岳人は後ろを振り返りながら慈郎の妹とゲームをしたは弱くてつまらなかった、だったり妹がうるさくてかなわなかった、といった話を聞いていた。聞き終わると、岳人は思い出したように言う。
「そういえばジロー、昨日ジローがいない間に話してたんだけどさ、今日放課後中等部のテニス部行くかんな」
行くか?という誘いではなく、勿論行くだろ、というノリの話し方がいかにも岳人らしい。
慈郎は当然のことながらその理由を問う。
「日吉の奴がさ、中々先輩離れ出来ないわけ!あいつもお子様だよなー」
日吉が聞いていたらいかにも向日先輩には言われたくありません、とでも言いそうな台詞である。慈郎はふーん、と気のない返事をする。

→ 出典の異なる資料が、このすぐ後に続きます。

(** ** [linux/qnxtypes.h] *)

Module Qnxtypes.
Definition structs_qnx4_nxtnt_t : list (string * cty) :=
  [
  ("qnx4_nxtnt_t", __le16);
  ("qnx4_ftype_t", __u8);
  ("qnx4_xtnt_t", Struct [("xtnt_blk", __le32); ("xtnt_size", __le32)]);
  ("qnx4_mode_t", __le16);
  ("qnx4_muid_t", __le16);
  ("qnx4_mgid_t", __le16);
  ("qnx4_off_t", __le32);
  ("qnx4_nlink_t", __le16)].
Definition qnx4_nxtnt_t : cty := type_in structs_qnx4_nxtnt_t "qnx4_nxtnt_t".
Definition qnx4_ftype_t : cty := type_in structs_qnx4_nxtnt_t "qnx4_ftype_t".
Definition qnx4_xtnt_t : cty := type_in structs_qnx4_nxtnt_t "qnx4_xtnt_t".
Definition qnx4_mode_t : cty := type_in structs_qnx4_nxtnt_t "qnx4_mode_t".
Definition qnx4_muid_t : cty := type_in structs_qnx4_nxtnt_t "qnx4_muid_t".
Definition qnx4_mgid_t : cty := type_in structs_qnx4_nxtnt_t "qnx4_mgid_t".
Definition qnx4_off_t : cty := type_in structs_qnx4_nxtnt_t "qnx4_off_t".
Definition qnx4_nlink_t : cty := type_in structs_qnx4_nxtnt_t "qnx4_nlink_t".
Definition qnxtypes_types : list (string * cty) := structs_qnx4_nxtnt_t.
End Qnxtypes.

(** ** [linux/qnx4_fs.h] *)

Module Qnx4_fs.
Definition QNX4_MAX_XTNTS_PER_XBLK : Z := 60.
Definition QNX4_SHORT_NAME_MAX : Z := 16.
Definition QNX4_NAME_MAX : Z := 48.
Definition structs_qnx4_inode_entry : list (string * cty) :=
  let qnx4_inode_entry := Struct [("di_fname", Arr QNX4_SHORT_NAME_MAX char);
   ("di_size", Qnxtypes.qnx4_off_t); ("di_first_xtnt", Qnxtypes.qnx4_xtnt_t);
   ("di_xblk", __le32); ("di_ftime", __le32); ("di_mtime", __le32); ("di_atime", __le32);
   ("di_ctime", __le32); ("di_num_xtnts", Qnxtypes.qnx4_nxtnt_t);
   ("di_mode", Qnxtypes.qnx4_mode_t); ("di_uid", Qnxtypes.qnx4_muid_t);
   ("di_gid", Qnxtypes.qnx4_mgid_t); ("di_nlink", Qnxtypes.qnx4_nlink_t);
   ("di_zero", Arr 4 __u8); ("di_type", Qnxtypes.qnx4_ftype_t); ("di_status", __u8)] in
  [
  ("qnx4_inode_entry", qnx4_inode_entry);
  ("qnx4_link_info", Struct [("dl_fname", Arr QNX4_NAME_MAX char); ("dl_inode_blk", __le32);
   ("dl_inode_ndx", __u8); ("dl_spare", Arr 10 __u8); ("dl_status", __u8)]);
  ("qnx4_xblk", Struct [("xblk_next_xblk", __le32); ("xblk_prev_xblk", __le32);
   ("xblk_num_xtnts", __u8); ("xblk_spare", Arr 3 __u8); ("xblk_num_blocks", __le32);
   ("xblk_xtnts", Arr QNX4_MAX_XTNTS_PER_XBLK Qnxtypes.qnx4_xtnt_t);
   ("xblk_signature", Arr 8 char); ("xblk_first_xtnt", Qnxtypes.qnx4_xtnt_t)]);
  ("qnx4_super_block", Struct [("RootDir", qnx4_inode_entry); ("Inode", qnx4_inode_entry);
   ("Boot", qnx4_inode_entry); ("AltBoot", qnx4_inode_entry)])].
Definition qnx4_fs_types : list (string * cty) := structs_qnx4_inode_entry.
End Qnx4_fs.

それは眠いからなのだろうと岳人はその返事を気にしていないようだった。
「だからさ、一回喝入れて来ようって話。ジロー今日は帰んなよ」
「…んー」
そう言い終わると岳人は今にも眠りそうな慈郎を横目にクラスに尋ねてきた忍足と話し始めた。
慈郎は腕の中に顔をうずめる。眠気は体に確実に襲ってきているのに目を閉じてみても一向に眠れる気配はない。
慈郎は少し苛ついて窓の縁で肘をつく。複雑な気持ちだけが絡み合っていた。
日吉は可愛い後輩であるし、長太郎も樺地もかげがえのない存在だから頑張ってほしいと心から思っている気持ちのどこにも嘘はない。それでも、嫉妬のような気持ちだけが慈郎の心を焼いて焦がした。
周りに心配されたり気遣ってもらえる後輩達にどうしようもない嫉妬を抱いていた。
自分が、全く気遣ってもらえなかったり、認められていないと思うほど慈郎は被害妄想癖も持っているわけでもない。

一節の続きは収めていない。